The authors tackled the problem of building efficient deep neural networks by proposing unitary group convolutions (UGConvs), which combine group convolutions with unitary transforms to learn richer representations, and introduced HadaNet using Hadamard transforms, achieving similar accuracy to circulant networks with lower computation complexity and better accuracy than ShuffleNets with the same parameters and floating-point multiplies.

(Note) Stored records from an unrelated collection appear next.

(* ===== verification/Arch.v ===== *)
(** * The two architectures of the replay: [replay/regs.rs],
    [replay/watchpoint_hw.rs], [recorder/capture/syscall.rs]

    The x86-64 register access is in [Replay] and [Watchpoint]; here are its
    aarch64 counterparts, the interface both implement ([RegisterPort] with
    [PortLaws]), and the snapshot of [checkpoint.rs] over that interface: it
    leaves the process it forks exactly as it found it. *)

From S2P Require Import Prelude StdIo TraceFormat TraceLog Payload Ptrace Capture Watchpoint Schedule Replay.

(** ** The aarch64 calls *)

(** [user_pt_regs], the general registers [x0]..[x30] in order. *)
Record user_pt_regs := mkPtRegs { x_regs : list Z; a_sp : Z; a_pc : Z; a_pstate : Z }.

#[export] Instance user_pt_regs_eq_dec : EqDecision user_pt_regs.
Proof. solve_decision. Defined.

(** One [DBGWVR]/[DBGWCR] pair, and the [NT_ARM_HW_WATCH] payload. *)
Record HwDebugReg := mkHwReg { hw_addr : Z; hw_ctrl : Z; hw_pad : Z }.
Record HwDebugState := mkHwState { hw_dbg_info : Z; hw_state_pad : Z; hw_reg : HwDebugReg }.

Definition HwDebugState_default : HwDebugState := mkHwState 0 0 (mkHwReg 0 0 0).

(** [PTRACE_GETREGSET] and [PTRACE_SETREGSET] with the notes the code uses. *)
Class Regsets (W : Type) := {
  get_prstatus : Z → kop W user_pt_regs;
  set_prstatus : Z → user_pt_regs → kop W unit;
  set_system_call : Z → Z → kop W unit;
  set_watch_regset : Z → HwDebugState → kop W unit;
}.

Definition xreg (i : nat) (r : user_pt_regs) : Z := default 0 (x_regs r !! i).
Definition with_xreg (i : nat) (v : Z) (r : user_pt_regs) : user_pt_regs :=
  mkPtRegs (<[i := v]> (x_regs r)) (a_sp r) (a_pc r) (a_pstate r).
Definition with_pc (v : Z) (r : user_pt_regs) : user_pt_regs :=
  mkPtRegs (x_regs r) (a_sp r) v (a_pstate r).

(** [SYS_clone] of this architecture. *)
Definition A64_SYS_clone : Z := 220.

Section A64.
Context {W : Type} {KW : Kernel W} {UW : Unwind W} {RW : Regsets W}.
#[local] Abbreviation M := (stm W ReplayError).

(** ** Registers ([regs.rs], aarch64) *)

Definition a64_read (pid : Z) : M Registers :=
  regs ← call RPtrace (get_prstatus pid);
  mret (mkRegisters (xreg 8 regs) (as_i 64 (xreg 0 regs))
          [xreg 0 regs; xreg 1 regs; xreg 2 regs; xreg 3 regs; xreg 4 regs; xreg 5 regs]).

Definition set_syscall_nr (pid nr : Z) : M unit := call RPtrace (set_system_call pid nr).

Definition a64_suppress_syscall (pid : Z) : M unit := set_syscall_nr pid (-1).

Definition a64_set_return (pid ret : Z) : M unit :=
  regs ← call RPtrace (get_prstatus pid);
  call RPtrace (set_prstatus pid (with_xreg 0 (as_u 64 ret) regs)).

Definition a64_save_full (pid : Z) : M user_pt_regs := call RPtrace (get_prstatus pid).
Definition a64_restore_full (pid : Z) (regs : user_pt_regs) : M unit := call RPtrace (set_prstatus pid regs).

We propose unitary group convolutions (UGConvs), a building block for CNNs which compose a group convolution with unitary transforms in feature space to learn a richer set of representations than group convolution alone. UGConvs generalize two disparate ideas in CNN architecture, channel shuffling (i.e. ShuffleNet) and block-circulant networks (i.e. CirCNN), and provide unifying insights that lead to a deeper understanding of each technique. We experimentally demonstrate that dense unitary transforms can outperform channel shuffling in DNN accuracy. On the other hand, different dense transforms exhibit comparable accuracy performance. Based on these observations we propose HadaNet, a UGConv network using Hadamard transforms. HadaNets achieve similar accuracy to circulant networks with lower computation complexity, and better accuracy than ShuffleNets with the same number of parameters and floating-point multiplies.